“Stelle, stelle de Natale lumanatece la vija/Lumenatece la ciòcca pe ttené la pace ncore”
di Luigi Ciavarella
Ha per titolo “Natale, vinte, vinte” (Natale 2020, ndr) la poesia che quest’anno Antonio Villani rivolge a questa strano Natale che ci apprestiamo a celebrare. Una festività in cui ciascuno vi troverà motivo per riflettere, per interrogarsi sul presente e guardare al futuro o per ricordare, come sovente avviene in questi casi, quei momenti in cui lo spirito del Natale era di tutt’altro tenore. Nell’annus horribilis della pandemia tutto cambia, viene limitato, regolato per legge, persino stravolto nella sua percezione più intima. Credo che un confronto col passato sia possibile soltanto se riconducibile ai tempi di guerra. Infatti è come se lo fossimo: si avverte tutta la fragilità degli anziani, dei malati, i loro timori, i disagi anche se in questa folle banderuola siamo tutti possibili bersagli.
Ed ecco allora che il poeta immagina il suo Natale come sarebbe stato se Gesù Bambino fosse nato oggi, sulla scena del Presepio flagellato dagli effetti del contagio da Covid.
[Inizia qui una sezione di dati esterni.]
(** The call of the handler: its first access to a variable needs a data segment.  Without
    one the processor raises an exception, whose handler starts with such an access. *)
Definition handle {S P} {PA : PageAllocator S} {KI : KernelImage} {IO : Ports P} (ctx : Z) (k : kernel S P)
    : option (outcome * kernel S P) :=
  if Cpu.usable (selectors k) then isr_common_handler ctx k else None.

(** What follows the handler: the frame it gave is resumed in the address space it
    published; a process that ended raises the timer interrupt instead. *)
Inductive resume {S P} (k : kernel S P) : outcome → kernel S P → Prop :=
| resume_frame f c v :
    Cpu.isr_return f (scheduler_next_directory (scheduling k)) (selectors k) (machine (procs k)) = (c, v) →
    resume k (Resumes f) (with_selectors (Cpu.data c) (with_procs (with_machine v (procs k)) k))
| resume_exit : resume k RaisesTimer k.

(** What user code may load into a data segment register: nothing, or a segment of ring 3. *)
Definition loadable (old new : Z) : Prop := new = old ∨ new / 4 = 0 ∨ new / 4 = 0x18 / 4 ∨ new / 4 = 0x20 / 4.
Definition user_loads (g g' : Cpu.data_segments) : Prop :=
  loadable (Cpu.ds g) (Cpu.ds g') ∧ loadable (Cpu.es g) (Cpu.es g') ∧
  loadable (Cpu.fs g) (Cpu.fs g') ∧ loadable (Cpu.gs g) (Cpu.gs g').

Inductive kstep {S P} {PA : PageAllocator S} {KI : KernelImage} {IO : Ports P}
    : kernel S P → kernel S P → Prop :=
| kstep_compute m' k : computes_safely (procs k) m' → kstep k (with_kmem m' k)
| kstep_user m' k : user_code (cr3 (machine (procs k))) (kmem k) m' → kstep k (with_kmem m' k)
| kstep_load g r k : running (procs k) = Some r → user_runs (procs k) r = true →
    user_loads (selectors k) g → kstep k (with_selectors g k)
| kstep_console o k : kstep k (with_console (perform o (console k)) k)
| kstep_getchar k : kstep k (with_keys (snd (keyboard_getchar (keys k))) k)
| kstep_ports p k : kstep k (with_ports p k)
| kstep_flag b k : kstep k (with_interrupt_flag b k)
| kstep_create entry argument r p k :
    current_alive (procs k) = true → next_pid (procs k) < 2 ^ 31 →
    process_create entry argument (procs k) = (r, p) → kstep k (with_procs p k)
| kstep_create_user image size r p k :
    current_alive (procs k) = true → next_pid (procs k) < 2 ^ 31 → 0 ≤ size < 2 ^ 32 →
    process_create_user image size (procs k) = (r, p) → kstep k (with_procs p k)
| kstep_interrupt c handler vector error ctx c1 m1 o k1 k2 k :
    may_run k c → 0 ≤ vector < 256 → 0 ≤ error < 2 ^ 32 →
    Cpu.interrupt (tss_esp0 (procs k)) handler vector error c (kmem k) = (ctx, (c1, m1)) →
    handle ctx (with_kmem m1 k) = Some (o, k1) → resume k1 o k2 → kstep k k2.

Inductive kreachable {S P} {PA : PageAllocator S} {KI : KernelImage} {IO : Ports P}
    (k0 : kernel S P) : kernel S P → Prop :=
| kreachable_start : kreachable k0 k0
| kreachable_step k k' : kreachable k0 k → kstep k k' → kreachable k0 k'.

(** The invariant: that of the processes, of the screen and of the keyboard; the task
    state segment has the kernel stack of the running process, and the directory in
    use is its own; the saved frames fit; kernel code has data segments. *)
Record kernel_ok {S P} {PA : PageAllocator S} {PAS : PageAllocatorSpec S} {KI : KernelImage}
    (n : Z) (k : kernel S P) : Prop := {
  ko_system : safe n (procs k);
  ko_pages : n < 2 ^ 20;
  ko_low : stacks_low (procs k);
  ko_frames : frames_ok (procs k);
  ko_selectors r : running (procs k) = Some r → user_runs (procs k) r = false → Cpu.usable (selectors k) = true;
  ko_stack : tss_esp0 (procs k) = process_kernel_stack_top (current (procs k));
  ko_space : ∃ c, current (procs k) = Some c ∧ cr3 (machine (procs k)) = directory c;
  ko_screen : screen_ok (console k);
  ko_keys : keyboard_ok (keys k);
  ko_ticks : 0 ≤ ticks k < 2 ^ 32;
}.
(** [float] of a decimal numeral [m * 10 ^ e10] with sign [neg]: the
    nearest binary64 number, ties to even. *)
Definition float_of_decimal (neg : bool) (m : N) (e10 : Z) : spec_float :=
  match m with
  | N0 => S754_zero neg
  | Npos p =>
      let digits := Z.of_nat (Decimal.nb_digits (Pos.to_uint p)) in
      if 310 <=? digits + e10 then S754_infinity neg
      else if digits + e10 <=? -325 then S754_zero neg
      else if 0 <=? e10 then binary_round 53 1024 neg (Z.to_pos (Zpos p * 10 ^ e10)) 0
      else let '(q, e, l) :=
             SFdiv_core_binary 53 1024 (Zpos p) 0 (10 ^ (- e10)) 0 in
           binary_round_aux 53 1024 neg q e l
  end.

(** The positive number [n / d], scaled by [10 ^ s]. *)
Definition scale10 (n d s : Z) : Z * Z :=
  if 0 <=? s then (n * 10 ^ s, d) else (n, d * 10 ^ (- s)).

(** The largest [k], from [k] upwards, with [10 ^ k <= n / d]. *)
Fixpoint log10_from (fuel : nat) (n d k : Z) : Z :=
  match fuel with
  | O => k
  | S fuel =>
      let '(n', d') := scale10 n d (- (k + 1)) in
      if d' <=? n' then log10_from fuel n d (k + 1) else k
  end.

(** The numerals [c * 10 ^ (k - p + 1)], for [c] the integer nearest to the
    scaled number and its two neighbours, that read back as [f]: the
    closest to [n / d], and of two that are as close the one whose last
    digit is even. *)
Definition candidates (f : spec_float) (n d k p : Z) : list (Z * Z) :=
  let '(n', d') := scale10 n d (p - 1 - k) in
  let q := n' / d' in
  let err c := Z.abs (c * d' - n') in
  let ok c :=
    (0 <? c) &&
    match float_of_decimal false (Z.to_N c) (k - p + 1), f with
    | S754_finite _ m e, S754_finite _ m' e' => (Pos.eqb m m' && (e =? e'))%bool
    | _, _ => false
    end in
  let best (a b : Z) :=
    if err b <? err a then b
    else if (err b =? err a) && Z.even b then b
    else a in
  match List.filter ok [q; q + 1; q - 1] with
  | [] => []
  | c :: cs => [(List.fold_left best cs c, k - p + 1)]
  end.

(** The first numeral, from [p] digits upwards, that reads back as [f]; 17
    digits always do. *)
Fixpoint shortest (fuel : nat) (f : spec_float) (n d k p : Z) : Z * Z :=
  match fuel with
  | O => let '(n', d') := scale10 n d (p - 1 - k) in (n' / d', k - p + 1)
  | S fuel =>
      match candidates f n d k p with
      | c :: _ => c
      | [] => shortest fuel f n d k (p + 1)
      end
  end.

(** The numeral without its trailing zeros. *)
Fixpoint strip_zeros (fuel : nat) (c e : Z) : Z * Z :=
  match fuel with
  | O => (c, e)
  | S fuel => if (c mod 10 =? 0) && negb (c =? 0)
              then strip_zeros fuel (c / 10) (e + 1) else (c, e)
  end.

(** [n] zeros. *)
Definition zeros (n : Z) : string :=
  string_of_list_ascii (List.repeat "0"%char (Z.to_nat n)).

(** [repr] of a float: the shortest decimal numeral that [float] reads back
    as the same number, the closest one to it among those of that length,
    printed in fixed notation when its decimal point falls within 16
    digits after and 4 digits before the first digit. *)
Definition float_repr (f : spec_float) : string :=
  match f with
  | S754_nan => "nan"
  | S754_infinity s => if s then "-inf" else "inf"
  | S754_zero s => if s then "-0.0" else "0.0"
  | S754_finite s m e =>
      let '(n, d) := if 0 <=? e then (Zpos m * 2 ^ e, 1) else (Zpos m, 2 ^ (- e)) in
      let k0 := (Z.log2 (Zpos m) + e) * 30103 / 100000 - 1 in
      let k := log10_from 4 n d k0 in
      let '(c, e10) := shortest 17 f n d k 1 in
      let '(c, e10) := strip_zeros 17 c e10 in
      let digits := string_of_Z c in
      let ndigits := Z.of_nat (String.length digits) in
      let decpt := ndigits + e10 in
      let body :=
        if (-4 <? decpt) && (decpt <=? 16) then
          if decpt <=? 0 then "0." +:+ zeros (- decpt) +:+ digits
          else if ndigits <=? decpt then digits +:+ zeros (decpt - ndigits) +:+ ".0"
          else String.substring 0 (Z.to_nat decpt) digits +:+ "." +:+
               String.substring (Z.to_nat decpt) (Z.to_nat (ndigits - decpt)) digits
        else
          let x := decpt - 1 in
          String.substring 0 1 digits +:+
          (if 1 <? ndigits
           then "." +:+ String.substring 1 (Z.to_nat (ndigits - 1)) digits
           else "") +:+
          "e" +:+ (if x <? 0 then "-" else "+") +:+
          (if Z.abs x <? 10 then "0" else "") +:+ string_of_Z (Z.abs x) in
      if s then String "-" body else body
  end.

(** *** Strings *)

(** The hexadecimal digit of [n], in lower case. *)
Definition hex_digit (n : N) : ascii :=
  if (n <? 10)%N then ascii_of_N (48 + n) else ascii_of_N (87 + n).

(** [py_encode_basestring_ascii], one character at a time. *)
Definition escape_char (c : ascii) : string :=
  if Ascii.eqb c dquote then String "\" (String dquote "")
  else if Ascii.eqb c "\" then "\\"
  else if Ascii.eqb c "010" then "\n"
  else if Ascii.eqb c "013" then "\r"
  else if Ascii.eqb c "009" then "\t"
  else if Ascii.eqb c "012" then "\f"
  else if Ascii.eqb c "008" then "\b"
  else if ascii_in 32 126 c then String c ""
  else "\u00" +:+ String (hex_digit (N_of_ascii c / 16))
                    (String (hex_digit (N_of_ascii c mod 16)) "").

(** The escapes of the characters of [s]. *)
Fixpoint escape (s : string) : string :=
  match s with
  | EmptyString => EmptyString
  | String c rest => escape_char c +:+ escape rest
  end.

(** [py_encode_basestring_ascii]. *)
Definition encode_basestring_ascii (s : string) : string :=
  String dquote (escape s +:+ String dquote "").

(** The value of a hexadecimal digit, in either case. *)
Definition hex_value (c : ascii) : option N :=
  if ascii_in 48 57 c then Some (N_of_ascii c - 48)%N
  else if ascii_in 97 102 c then Some (N_of_ascii c - 87)%N
  else if ascii_in 65 70 c then Some (N_of_ascii c - 55)%N
  else None.

(** The number four hexadecimal digits write. *)
Definition hex4 (a b c d : ascii) : option N :=
  match hex_value a, hex_value b, hex_value c, hex_value d with
  | Some x, Some y, Some z, Some w => Some (((x * 16 + y) * 16 + z) * 16 + w)%N
  | _, _, _, _ => None
  end.

(** The character a backslash and [c] stand for ([BACKSLASH] in
    [json.decoder]). *)
Definition unescape (c : ascii) : option ascii :=
  if Ascii.eqb c dquote then Some dquote
  else if Ascii.eqb c "\" then Some "\"%char
  else if Ascii.eqb c "/" then Some "/"%char
  else if Ascii.eqb c "b" then Some "008"%char
  else if Ascii.eqb c "f" then Some "012"%char
  else if Ascii.eqb c "n" then Some "010"%char
  else if Ascii.eqb c "r" then Some "013"%char
  else if Ascii.eqb c "t" then Some "009"%char
  else None.

(** [scanstring] (strict), from the character after the opening quote: the
    decoded string and the text after the closing quote. *)
Fixpoint scanstring (s : string) : result (string * string) :=
  match s with
  | EmptyString => Raise (JSONDecodeError "Unterminated string starting at")
  | String c rest =>
      if Ascii.eqb c dquote then Return (EmptyString, rest)
      else if Ascii.eqb c "\" then
        match rest with
        | String "u" (String h1 (String h2 (String h3 (String h4 rest')))) =>
            match hex4 h1 h2 h3 h4 with
            | Some n =>
                if (n <? 256)%N
                then bind (scanstring rest')
                          (fun r => Return (String (ascii_of_N n) (fst r), snd r))
                else Raise (JSONDecodeError "\uXXXX escape above 255")
            | None => Raise (JSONDecodeError "Invalid \uXXXX escape")
            end
        | String e rest' =>
            match unescape e with
            | Some c' =>
                bind (scanstring rest')
                     (fun r => Return (String c' (fst r), snd r))
            | None =>
                Raise (JSONDecodeError
                         (if Ascii.eqb e "u" then "Invalid \uXXXX escape"
                          else "Invalid \escape"))
            end
        | EmptyString => Raise (JSONDecodeError "Unterminated string starting at")
        end
      else if ascii_in 0 31 c
      then Raise (JSONDecodeError "Invalid control character at")
      else bind (scanstring rest)
                (fun r => Return (String c (fst r), snd r))
  end.

(** *** Values *)

(** [WHITESPACE]: space, tab, line feed and carriage return. *)
Definition is_whitespace (c : ascii) : bool :=
  (Ascii.eqb c " " || Ascii.eqb c "009" || Ascii.eqb c "010" || Ascii.eqb c "013")%bool.

(** The text after its leading white space. *)
Fixpoint skip_whitespace (s : string) : string :=
  match s with
  | String c rest => if is_whitespace c then skip_whitespace rest else s
  | EmptyString => s
  end.

(** The integer a sign and a decimal numeral write. *)
Definition Z_of_numeral (neg : bool) (u : Decimal.uint) : Z :=
  if neg then - Z.of_N (N.of_uint u) else Z.of_N (N.of_uint u).

(** The groups of [NUMBER_RE] after the integer part: a fraction
    [\.[0-9]+] and an exponent [[eE][-+]?[0-9]+], each taken only when it
    is complete. *)
Definition scan_fraction (s : string) : option Decimal.uint * string :=
  match s with
  | String "." r =>
      match scan_digits r with
      | (Decimal.Nil, _) => (None, s)
      | (d, r') => (Some d, r')
      end
  | _ => (None, s)
  end.
(** X16. When no iteration comes too early, read_buf does what its
    docstring says.  On a bus where every transfer goes through, with
    FULL_SCALE_CHOICE between 0 and 16, number_of_samples >= 1, clock
    readings that fit a C int, each at least sample_period after the one
    before (the first after prev_t): read_buf returns a buffer of exactly
    number_of_samples quadruples whose timestamps are the clock readings in
    order, and its second result is the last timestamp in the buffer. *)
Theorem read_buf_complete_batch (P : Platform) (FULL_SCALE_CHOICE : Z)
    (number_of_samples sample_period prev_t : Z) (w : World) :
  (forall n, send_ok P n = true) ->
  0 <= FULL_SCALE_CHOICE <= 16 ->
  1 <= number_of_samples ->
  let readings :=
    map (ticks_us_result P) (seq (n_ticks w) (Z.to_nat number_of_samples)) in
  spaced P sample_period prev_t readings ->
  Forall (fun ts => fits_c_int ts = true) readings ->
  exists buf w',
    read_buf P FULL_SCALE_CHOICE number_of_samples sample_period prev_t w
    = (Return (buf, List.last readings prev_t), w') /\
    Z.of_nat (length buf) = 4 * number_of_samples /\
    timestamps buf = readings.
Proof.
  intros Hok Hc Hn readings Hsp Hfit.
  destruct (read_buf_loop_all_due P FULL_SCALE_CHOICE
              (Z.to_nat number_of_samples) Hok Hc sample_period [] prev_t None w
              Hsp Hfit) as (l & prev_t' & t' & w' & E & Hlen & Hts & Ht').
  exists l, w'. unfold read_buf. rewrite (bind_Return _ _ _ _ _ E).
  subst readings.
  destruct (Z.to_nat number_of_samples) as [|k] eqn:Ek; [lia|].
  subst t'. cbn [app]. unfold ret. split; [|split; [lia|exact Hts]].
  f_equal. f_equal. f_equal. symmetry. apply last_map_seq.
Qed.

Lemma read_buf_complete_batch_witness :
  exists buf w',
    read_buf (steady [] [1000; 2500; 4000]) 2 3 1000 0 module_init
    = (Return (buf, 4000), w') /\
    Z.of_nat (length buf) = 4 * 3 /\
    timestamps buf = [1000; 2500; 4000].
Proof.
  apply (read_buf_complete_batch (steady [] [1000; 2500; 4000]) 2 3 1000 0
           module_init).
  - intros n. reflexivity.
  - lia.
  - lia.
  - vm_compute. repeat split; discriminate.
  - repeat constructor.
Defined.

(** ** How the driver's functions can end *)

Lemma ends_in_bind {A B} (c : M A) (k : A -> M B)
    (R : A -> Prop) (R' : B -> Prop) (E : exn -> Prop) (running : Prop) :
  ends_in c R E running ->
  (forall a, R a -> ends_in (k a) R' E running) ->
  ends_in (bind c k) R' E running.
Proof.
  intros Hc Hk w o w' H. unfold bind in H.
  destruct (c w) as [[a|e|] w1] eqn:Ec; specialize (Hc _ _ _ Ec); simpl in Hc.
  - exact (Hk a Hc _ _ _ H).
  - now injection H as <- _.
  - now injection H as <- _.
Qed.


Lemma ends_in_ret {A} (a : A) (R : A -> Prop) E running :
  R a -> ends_in (ret a) R E running.
Proof. intros Ha w o w' [= <- _]. exact Ha. Qed.


Lemma ends_in_ticks (P : Platform) E running :
  ends_in (utime_ticks_us P) (fun _ => True) E running.
Proof. intros w o w' [= <- _]. exact I. Qed.
Lemma main_v3_point_mult_is_multiply_point_witness :
  main_v3.point_mult 17 2 19 45 (Some (5, 1))
  = main.multiply_point 17 2 (45 mod 19) (Some (5, 1)).
Proof.
  apply (main_v3_point_mult_is_multiply_point 17 2 2).
  - apply prime_check_sound; reflexivity.
  - lia.
  - lia.
  - simpl; unfold eqp; repeat split; try lia; reflexivity.
Defined.

(** ** The signature of main_v3.py *)

(** The arithmetic of the verification equation of main_v3.py. *)
Lemma main_v3_verification_scalars (q h i d d' k r s w u1 u2 : Z) :
  Z.prime q ->
  eqp q (i * k) 1 ->
  eqp q s (i * (h + d * r)) ->
  eqp q (w * s) 1 ->
  eqp q u1 (h * w) ->
  eqp q u2 (r * w) ->
  eqp q d' d ->
  eqp q (u1 + u2 * d') k.
Proof. intros Hq. intros. nsatz. Qed.

(** What a signature returned by the loop of [sign_file] went through. *)
Lemma main_v3_sign_file_loop_returns (p a q : Z) (G : Z * Z)
      (randbelow : nat -> Z) (h d : Z) (fuel : nat) :
  forall calls r s calls',
    main_v3.sign_file_loop p a q G randbelow fuel h d calls
    = Ok ((r, s), calls') ->
    exists j x y i,
      main_v3.point_mult p a q (randbelow j + 1) (Some G) = Ok (Some (x, y))
      /\ r = x mod q /\ r <> 0
      /\ main_v3.mod_inverse (randbelow j + 1) q = Ok i
      /\ s = (i * (h + d * r)) mod q /\ s <> 0.
Proof.
  induction fuel as [| fuel IH]; intros calls r s calls' E; [discriminate |].
  cbn [main_v3.sign_file_loop] in E.
  destruct (main_v3.point_mult p a q (randbelow calls + 1) (Some G))
    as [[[x y] |] | e |] eqn:EK; cbn [bind] in E; try discriminate.
  - destruct (Z.eqb_spec (x mod q) 0) as [E0 | N0].
    + eapply IH; exact E.
    + destruct (main_v3.mod_inverse (randbelow calls + 1) q)
        as [i | e |] eqn:EI; cbn [bind] in E; try discriminate.
      destruct (Z.eqb_spec ((i * (h + d * (x mod q))) mod q) 0) as [S0 | NS];
        cbn [negb] in E.
      * eapply IH; exact E.
      * inversion E; subst. exists calls, x, y, i.
        repeat split; assumption.
  - eapply IH; exact E.
Qed.
(** The loopback names are rejected in any letter case, with a port and
    with user information. *)
Lemma normalize_rejects_loopback_example :
  forall u,
    In u [lit "http://localhost"; lit "http://LocalHost:8080/v1";
          lit "https://user:pw@LOCALHOST/"; lit "http://127.0.0.1:11434"] ->
    _normalize_base_url u
    = Raise (ValidationError (lit "API 地址不能为 localhost") None).
Proof.
  lower_ascii_lit "http"%string. lower_ascii_lit "https"%string.
  lower_ascii_lit "localhost"%string. lower_ascii_lit "LocalHost"%string.
  lower_ascii_lit "LOCALHOST"%string. lower_ascii_lit "127.0.0.1"%string.
  intros u [<- | [<- | [<- | [<- | []]]]]; run_normalize; reflexivity.
Qed.


End Normalize.

(** A bracketed loopback address, on a runtime whose bracket check accepts
    it. *)
Lemma normalize_rejects_bracketed_loopback :
  @_normalize_base_url ascii_runtime (lit "http://[::1]:8000/")
  = Raise (ValidationError (lit "API 地址不能为 localhost") None).
Proof. vm_compute. reflexivity. Qed.

(** ** Further facts about the framer and the buffered path *)

(** JSON escaping leaves no raw line break, so the [data:] line of an error
    event is one line and the event ends at its blank line. *)
Lemma json_escape_no_line_break s :
  existsb is_line_break (flat_map json_escape_cp s) = false.
Proof.
  induction s as [|c r IH]; simpl; [reflexivity|].
  rewrite existsb_app, IH, orb_false_r.
  unfold json_escape_cp, is_line_break.
  destruct (N.eqb_spec c 34); [reflexivity|].
  destruct (N.eqb_spec c 92); [reflexivity|].
  destruct (N.eqb_spec c 10); [reflexivity|].
  destruct (N.eqb_spec c 13); [reflexivity|].
  destruct (N.eqb_spec c 9); [reflexivity|].
  destruct (N.eqb_spec c 8); [reflexivity|].
  destruct (N.eqb_spec c 12); [reflexivity|].
  destruct (N.ltb_spec c 32).
  - rewrite existsb_app. apply orb_false_iff. split; [reflexivity|].
    assert (c / 16 < 2)%N by lia. assert (c mod 16 < 16)%N by lia.
    cbn [existsb]. unfold hex_digit.
    repeat match goal with
           | |- context [(?a <? ?b)%N] => destruct (N.ltb_spec a b)
           | |- context [(?a =? ?b)%N] => destruct (N.eqb_spec a b); try lia
           end; reflexivity.
  - cbn [existsb].
    destruct (N.eqb_spec c 10); [contradiction|].
    destruct (N.eqb_spec c 13); [contradiction|]. reflexivity.
Qed.


(** A transport failure before any response, on the streaming path: one
    event of the matching kind, and the generator ends. *)
Lemma stream_chat_transport_failure payload url :
  emitted (_stream_chat payload url net_timeout) = [timeout_event] /\
  outcome (_stream_chat payload url net_timeout) = Ok tt /\
  emitted (_stream_chat payload url net_refused) = [network_error_event] /\
  outcome (_stream_chat payload url net_refused) = Ok tt.
Proof.
  unfold _stream_chat. cbv zeta. unfold try_except.
  rewrite (@bind_client_stream_failed _ _ _ net_timeout HttpxTimeoutException
             eq_refl).
  rewrite (@bind_client_stream_failed _ _ _ net_refused
             (HttpxRequestError (lit "All connection attempts failed")) eq_refl).
  cbn [outcome is_httpx_timeout is_httpx_request_error sent emitted].
  rewrite timeout_event_ok, network_error_event_ok.
  repeat split; reflexivity.
Qed.

(** * Beyond the claims: the proxy paths end to end *)

(** *** Which steps yield *)

Create HintDb quiet.

Lemma emitted_bind {A B} (m : M A) (k : A -> M B) net :
  emitted (bind m k net)
  = emitted (m net) ++ match outcome (m net) with
                       | Ok a => emitted (k a net)
                       | Raise _ => []
                       end.
Proof.
  unfold bind. destruct (outcome (m net)); simpl;
    [reflexivity | symmetry; apply app_nil_r].
Qed.

Lemma quiet_ret {A} (a : A) : quiet (ret a).
Proof. intros net. reflexivity. Qed.

Lemma quiet_raise {A} e : quiet (@raise A e).
Proof. intros net. reflexivity. Qed.

Lemma quiet_lift {A} (r : result A) : quiet (lift r).
Proof. destruct r; intros net; reflexivity. Qed.

Lemma quiet_client_send req : quiet (client_send req).
Proof. intros net. reflexivity. Qed.

Lemma quiet_bind {A B} (m : M A) (k : A -> M B) :
  quiet m -> (forall a, quiet (k a)) -> quiet (bind m k).
Proof.
  intros Hm Hk net. rewrite emitted_bind, Hm.
  destruct (outcome (m net)); simpl; [apply Hk | reflexivity].
Qed.

Lemma quiet_if {A} (b : bool) (m1 m2 : M A) :
  quiet m1 -> quiet m2 -> quiet (if b then m1 else m2).
Proof. destruct b; auto. Qed.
Lu Bambinedde fridde e sule, avrebbe avuto le sembianze del bambino siriano nato tra le macerie del suo paese distrutto dalle bombe oppure del piccolo migrante nato su un barcone o, se si preferisce, nel gelo di una tendopoli in qualche angolo del nostro mondo. Nulla cambia nella geografia del dolore. Sono i Gesù Bambino di oggi di cui il mondo, opulento e distratto, non guarda mai. Dove persino l’accoglienza trova barriere invalicabile da quest’altra parte del mondo. Il senso della Natività è tutta in questi confini rigidi invalicabili, tra una sofferenza palpabile, reale, e un bisogno di umanità che spesso latita nel cuore degli uomini.
Il Natale di Antonio Villani è una rappresentazione della tradizione trasformata e aggiornata ai tempi nostri, con tutti i rituali della festività che nonostante tutto resistono e accompagnano la bellezza rassicurante della nostra tradizione (Pastastalle, Rusunèlle /Nastasia pan’è pizza) con immutato calore. Vi troviamo anche li cumpagne dell’oriente che per allusione immaginiamo siano i cinesi da cui partì il contagio, la trasmissione del virus; ma la bellezza del testo è tutta contenuta nella supplica che egli rivolge agli astri più luminosi: “Stelle, stelle de Natale lumanatece la vija/Lumenatece la ciòcca pe ttené la pace ncore”., affinché illuminino i cuori e la mente degli uomini di buona volontà.
Il testo è diventato anche una canzone musicalmente composta ed interpretata dal cantautore Ciro Iannacone a cui ci ritorneremo perché vi sono molti spunti interessanti.